«Me arde la piel. Aquí siempre hace un calor de mil demonios. Aunque lo peor son los mosquitos. Esos cabrones están en todas partes. Seguro que también tienen los ojos rasgados.»
El sargento seguía gritándole al aparato de radio. De los veintidós hombres que formábamos nuestro pelotón, solo quedábamos cinco en pie. Estaba tan asustado que si no se le hubiera formado un tapón de heroína en el culo se habría cagado encima.
«Aparte de nosotros dos, en el hoyo infecto en el que nos escondemos están William, el cabo Johnson, y Peter “Gun” Marshall. Somos un grupo de pobres desgraciados silbando canciones para engañar al miedo. Los Beatles de la malaria.»

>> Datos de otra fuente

(* ===== verification/TriggerDraft.v ===== *)
(** * The trigger editor

    [apps/web/src/components/pipeline/pipeline-trigger-draft.ts]: cron
    expressions of the common shapes as friendly schedules and back, and the
    editing state of a pipeline's triggers. Numbers are those of at most two
    digits the patterns read, as [nat]; the identifiers [createId()] returns
    are a function of the position of the call, and the browser's time zone
    is an argument. *)

From stdpp Require Import pretty.
From S2P Require Import Prelude Js Contracts Repository.

(** ** Friendly schedules *)

Inductive PipelineFriendlySchedule :=
  | hourly (minute : nat)
  | daily (hour minute : nat)
  | weekly (dayOfWeek hour minute : nat)
  | custom (cron : string).

Definition digit_value (c : ascii) : nat := nat_of_ascii c - 48.

(** [\d{1,2}]: what follows it in the patterns is not a digit, so the
    longest match is the only one. *)
Definition digits12 (s : string) : option (nat * string) :=
  match s with
  | String a s =>
      if is_digit a then
        match s with
        | String b rest => if is_digit b then Some (10 * digit_value a + digit_value b, rest)
                           else Some (digit_value a, s)
        | EmptyString => Some (digit_value a, s)
        end
      else None
  | EmptyString => None
  end.

(** What follows the literal [p]. *)
Fixpoint literal (p s : string) : option string :=
  match p, s with
  | EmptyString, _ => Some s
  | String a p, String b s => if decide (a = b) then literal p s else None
  | String _ _, EmptyString => None
  end.

Definition HOURLY_PATTERN (cron : string) : option nat :=
  '(minute, rest) ← digits12 cron;
  if decide (rest = " * * * *") then Some minute else None.

Definition DAILY_PATTERN (cron : string) : option (nat * nat) :=
  '(minute, rest) ← digits12 cron;
  rest ← literal " " rest;
  '(hour, rest) ← digits12 rest;
  if decide (rest = " * * *") then Some (minute, hour) else None.

Definition WEEKLY_PATTERN (cron : string) : option (nat * nat * nat) :=
  '(minute, rest) ← digits12 cron;
  rest ← literal " " rest;
  '(hour, rest) ← digits12 rest;
  rest ← literal " * * " rest;
  match rest with
  | String d EmptyString => if is_digit d then Some (minute, hour, digit_value d) else None
  | _ => None
  end.

Definition friendlyScheduleFromCron (cron : string) : PipelineFriendlySchedule :=
  match HOURLY_PATTERN cron with
  | Some minute => hourly minute
  | None =>
      match WEEKLY_PATTERN cron with
      | Some (minute, hour, dayOfWeek) => weekly dayOfWeek hour minute
      | None =>
          match DAILY_PATTERN cron with
          | Some (minute, hour) => daily hour minute
          | None => custom cron
          end
      end
  end.

Definition cronFromFriendlySchedule (schedule : PipelineFriendlySchedule) : string :=
  match schedule with
  | hourly minute => pretty minute +:+ " * * * *"
  | daily hour minute => pretty minute +:+ " " +:+ pretty hour +:+ " * * *"
  | weekly dayOfWeek hour minute =>
      pretty minute +:+ " " +:+ pretty hour +:+ " * * " +:+ pretty dayOfWeek
  | custom cron => cron
  end.

(** ** The editing state *)

Record PipelineScheduleTriggerDraft := {
  schedule_cron : string;
  schedule_enabled : bool;
  localId : string;
  schedule_timezone : string }.

Record PipelineTriggerDraft := {
  manualEnabled : bool;
  schedules : list PipelineScheduleTriggerDraft }.

Definition trigger_schedule (trigger : Trigger) : option (string * bool * string) :=
  match trigger with
  | ScheduleTrigger _ _ enabled cron timezone => Some (cron, enabled, timezone)
  | ManualTrigger _ _ _ => None
  end.

Definition manual_enabled (trigger : Trigger) : option bool :=
  match trigger with ManualTrigger _ _ enabled => Some enabled | ScheduleTrigger _ _ _ _ _ => None end.

Definition createPipelineTriggerDraft (createId : nat → string) (triggers : list Trigger) :
    PipelineTriggerDraft :=
  {| manualEnabled := default false (head (omap manual_enabled triggers));
     schedules :=
       imap (λ i '(cron, enabled, timezone),
         {| schedule_cron := cron; schedule_enabled := enabled; localId := createId i;
            schedule_timezone := timezone |}) (omap trigger_schedule triggers) |}.

Definition addPipelineScheduleTrigger (detectedTimezone newId : string) (draft : PipelineTriggerDraft) :
    PipelineTriggerDraft :=
  let schedule := {| schedule_cron := cronFromFriendlySchedule (daily 0 0); schedule_enabled := true;
                     localId := newId; schedule_timezone := detectedTimezone |} in
  {| manualEnabled := manualEnabled draft; schedules := schedules draft ++ [schedule] |}.

Definition removePipelineScheduleTrigger (draft : PipelineTriggerDraft) (id : string) : PipelineTriggerDraft :=
  {| manualEnabled := manualEnabled draft; schedules := filter (λ s, localId s ≠ id) (schedules draft) |}.

(** [Partial<Omit<PipelineScheduleTriggerDraft, "localId">>] *)
Record ScheduleChanges := {
  change_cron : option string;
  change_enabled : option bool;
  change_timezone : option string }.

Definition updatePipelineScheduleTrigger (draft : PipelineTriggerDraft) (id : string)
    (changes : ScheduleChanges) : PipelineTriggerDraft :=
  {| manualEnabled := manualEnabled draft;
     schedules := (λ s, if decide (localId s = id) then
       {| schedule_cron := default (schedule_cron s) (change_cron changes);
          schedule_enabled := default (schedule_enabled s) (change_enabled changes);
          localId := localId s;
          schedule_timezone := default (schedule_timezone s) (change_timezone changes) |}
       else s) <$> schedules draft |}.

Definition setPipelineManualTriggerEnabled (draft : PipelineTriggerDraft) (enabled : bool) :
    PipelineTriggerDraft :=
  {| manualEnabled := enabled; schedules := schedules draft |}.

Definition writablePipelineTriggersFromDraft (draft : PipelineTriggerDraft) : list WritablePipelineTrigger :=
  WritableManual (manualEnabled draft) ::
  ((λ s, WritableSchedule (schedule_cron s) (schedule_enabled s) (schedule_timezone s)) <$> schedules draft).

(** ** Lemmas *)

(** The numbers the patterns can read. *)
Definition shown (schedule : PipelineFriendlySchedule) : Prop :=
  match schedule with
  | hourly minute => minute < 100
  | daily hour minute => hour < 100 ∧ minute < 100
  | weekly dayOfWeek hour minute => dayOfWeek < 10 ∧ hour < 100 ∧ minute < 100
  | custom cron => friendlyScheduleFromCron cron = custom cron
  end.

Lemma digits12_pretty n rest :
  n < 100 → digits12 (pretty n +:+ String " " rest) = Some (n, String " " rest).
Proof. intros ?. do 100 (destruct n as [|n]; [reflexivity|]). lia. Qed.

Lemma digit_pretty n : n < 10 → ∃ d, pretty n = String d EmptyString ∧ is_digit d = true ∧ digit_value d = n.
Proof. intros ?. do 10 (destruct n as [|n]; [eexists; split_and!; reflexivity|]). lia. Qed.

Lemma digit_small c : is_digit c = true → digit_value c < 10.
Proof.
  unfold is_digit, digit_value. rewrite andb_true_iff, !Nat.leb_le. simpl. lia.
Qed.

Lemma digits12_small s n rest : digits12 s = Some (n, rest) → n < 100.
Proof.
  destruct s as [|a [|b s]]; simpl; [done|..];
    (destruct (is_digit a) eqn:Ha; [|done]); apply digit_small in Ha; [intros ?; simplify_eq; lia|].
  destruct (is_digit b) eqn:Hb; intros ?; simplify_eq; [apply digit_small in Hb|]; lia.
Qed.

Lemma pretty_digit n : n < 100 → ∃ c s, pretty n = String c s ∧ c ≠ "*"%char.
Proof. intros ?. do 100 (destruct n as [|n]; [by do 2 eexists|]). lia. Qed.

Lemma not_hourly h s : h < 100 → " " +:+ pretty h +:+ s ≠ " * * * *".
Proof. intros Hh. destruct (pretty_digit h Hh) as (c & p & -> & Hc). intros [= Heq _]. done. Qed.

Lemma space_app s : " " +:+ s = String " " s.
Proof. done. Qed.

Lemma stars_app s : " * * " +:+ s = String " " ("* * " +:+ s).
Proof. done. Qed.

Lemma literal_space s : literal " " (String " " s) = Some s.
Proof. done. Qed.

Lemma literal_stars s : literal " * * " (String " " ("* * " +:+ s)) = Some s.
Proof. done. Qed.

Lemma friendly_of_shown schedule :
  shown schedule → friendlyScheduleFromCron (cronFromFriendlySchedule schedule) = schedule.
Proof.
  unfold friendlyScheduleFromCron, HOURLY_PATTERN, WEEKLY_PATTERN, DAILY_PATTERN.
  destruct schedule as [m|h m|d h m|c]; cbn [shown cronFromFriendlySchedule]; [| | |done].
  - intros Hm. by rewrite digits12_pretty.
  - intros [Hh Hm]. pose proof (not_hourly h " * * *" Hh) as Hn. rewrite space_app in *.
    rewrite digits12_pretty by done. cbn -[digits12 decide pretty literal String.append].
    rewrite decide_False, literal_space by done. cbn -[digits12 pretty literal String.append].
    by rewrite digits12_pretty.
  - intros (Hd & Hh & Hm). destruct (digit_pretty d Hd) as (c & -> & Hc & <-).
    pose proof (not_hourly h (" * * " +:+ String c "") Hh) as Hn. rewrite stars_app, space_app in *.
    rewrite digits12_pretty by done. cbn -[digits12 decide pretty literal String.append is_digit].
    rewrite decide_False, literal_space by done. cbn -[digits12 pretty literal String.append is_digit].
    rewrite digits12_pretty by done. cbn -[literal String.append is_digit].
    rewrite literal_stars. cbn -[is_digit]. by rewrite Hc.
Qed.

Lemma friendly_shown cron : shown (friendlyScheduleFromCron cron).
Proof.
  unfold friendlyScheduleFromCron.
  destruct (HOURLY_PATTERN cron) as [m|] eqn:Eh.
  { apply bind_Some in Eh as ([m' r] & Hm%digits12_small & Eh). case_decide; by simplify_eq/=. }
  destruct (WEEKLY_PATTERN cron) as [[[m h] d]|] eqn:Ew.
  { apply bind_Some in Ew as ([m' r] & Hm%digits12_small & Ew).
    apply bind_Some in Ew as (r' & _ & Ew). apply bind_Some in Ew as ([h' r''] & Hh%digits12_small & Ew).
    apply bind_Some in Ew as ([|c [|]] & _ & Ew); try done.
    destruct (is_digit c) eqn:Hc; simplify_eq. by apply digit_small in Hc. }
  destruct (DAILY_PATTERN cron) as [[m h]|] eqn:Ed.
  { apply bind_Some in Ed as ([m' r] & Hm%digits12_small & Ed).
    apply bind_Some in Ed as (r' & _ & Ed). apply bind_Some in Ed as ([h' r''] & Hh%digits12_small & Ed).
    case_decide; by simplify_eq/=. }
  simpl. unfold friendlyScheduleFromCron. by rewrite Eh, Ew, Ed.
Qed.

Lemma writable_schedules (triggers : list Trigger) :
  omap manual_enabled triggers ≠ [] ∧ length (omap manual_enabled triggers) ≤ 1 →
  WritableManual (default false (head (omap manual_enabled triggers))) ::
    ((λ '(cron, enabled, timezone), WritableSchedule cron enabled timezone) <$> omap trigger_schedule triggers)
  ≡ₚ toWritableTrigger <$> triggers.
Proof.
  assert (∀ l : list Trigger,
    (WritableManual <$> omap manual_enabled l) ++
    ((λ '(cron, enabled, timezone), WritableSchedule cron enabled timezone) <$> omap trigger_schedule l)
    ≡ₚ toWritableTrigger <$> l) as Hall.
  { induction l as [|[] l IH]; csimpl; [done|by rewrite IH|]. by rewrite <-Permutation_middle, IH. }
  rewrite <-Hall. by destruct (omap manual_enabled triggers) as [|b [|]]; simpl; [intros []| |lia].
Qed.

(** Triggers that are opened and saved are the triggers there were. *)
Lemma writable_opened createId (triggers : list Trigger) : length (omap manual_enabled triggers) = 1 →
  writablePipelineTriggersFromDraft (createPipelineTriggerDraft createId triggers) ≡ₚ toWritableTrigger <$> triggers.
Proof.
  intros Hone. rewrite <-writable_schedules.
  - unfold writablePipelineTriggersFromDraft. simpl. f_equiv. rewrite fmap_imap.
    rewrite (imap_ext _ (const (λ '(cron, enabled, timezone), WritableSchedule cron enabled timezone)));
      [by rewrite imap_const|]. by intros i [[] ] _.
  - rewrite Hone. split; [|done]. by destruct (omap manual_enabled triggers).
Qed.

(** The schedule editor. A friendly schedule is read back from the cron
    expression it is stored as; whatever expression is stored, showing it
    and storing what is shown reads the same again, and an expression of no
    common shape stays as it is. Opening a pipeline with one manual trigger
    and saving its triggers unchanged writes the triggers it had. *)
Theorem trigger_editor_roundtrip :
  (∀ schedule, shown schedule → friendlyScheduleFromCron (cronFromFriendlySchedule schedule) = schedule) ∧
  (∀ cron, let schedule := friendlyScheduleFromCron cron in
     friendlyScheduleFromCron (cronFromFriendlySchedule schedule) = schedule ∧
     (∀ cron', schedule = custom cron' → cron' = cron)) ∧
  (∀ createId triggers, length (omap manual_enabled triggers) = 1 →
     writablePipelineTriggersFromDraft (createPipelineTriggerDraft createId triggers) ≡ₚ
       toWritableTrigger <$> triggers).
Proof.
  split; [apply friendly_of_shown|]. split.
  - intros cron schedule. split; [apply friendly_of_shown, friendly_shown|].
    intros cron'. unfold schedule, friendlyScheduleFromCron.
    destruct (HOURLY_PATTERN cron); [done|]. destruct (WEEKLY_PATTERN cron) as [[[]]|]; [done|].
    by destruct (DAILY_PATTERN cron) as [[]|]; intros; simplify_eq.
  - intros createId triggers. apply writable_opened.
Qed.

Lemma trigger_editor_roundtrip_witness :
  friendlyScheduleFromCron "05 9 * * 1" = weekly 1 9 5 ∧
  friendlyScheduleFromCron (cronFromFriendlySchedule (weekly 1 9 5)) = weekly 1 9 5 ∧
  writablePipelineTriggersFromDraft (createPipelineTriggerDraft pretty
    [ScheduleTrigger "t2" "p" true "05 9 * * 1" "UTC"; ManualTrigger "t1" "p" true]) =
    [WritableManual true; WritableSchedule "05 9 * * 1" true "UTC"].
Proof.
  split; [reflexivity|]. split; [|reflexivity].
  apply (proj1 trigger_editor_roundtrip). simpl. lia.
Defined.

Peter limpiaba su M16 con una bayeta mugrienta. Jamás se apartaba de su arma. Comía con ella, dormía con ella, y estoy convencido de que se la tiraba también por algún agujero. Era el más veterano. Tendría unos treinta años, de complexión fuerte, y con la cara plagada de cicatrices. Las malas lenguas decían que no volvía a casa porque adoraba matar vietnamitas.
—Noventa y dos, Martin. Esta preciosidad se ha cargado a noventa y dos amarillos.
—No te lo he preguntado, Peter —contesté sin mirarle. Estaba ocupado escribiendo en mi cuaderno. Si salía con vida de aquel estercolero humano, quizá pudiera publicar mi diario y conseguir algo de dinero.
Gun me sonrió, se colocó el arma, me apuntó, y simuló dispararme.
—No sé cómo se lo han montado esos mamones para hacernos desaparecer uno a uno, pero te juro por Dios que, antes de que yo caiga, mi amiga llegará a los cien. William, dame una calada.
William se quitó el cigarro de la boca y se lo pasó a Peter.
—Toma, así te meterás en la boca una cosa diferente al fusil ese al que le haces mamadas.
«Todos reímos. Johnson nos lo recrimina. William tiene ese don. Es un chaval joven, apenas veinte años. Nunca está de mal humor. Quizá sea porque siempre está colocado. A todos nos cae bien.»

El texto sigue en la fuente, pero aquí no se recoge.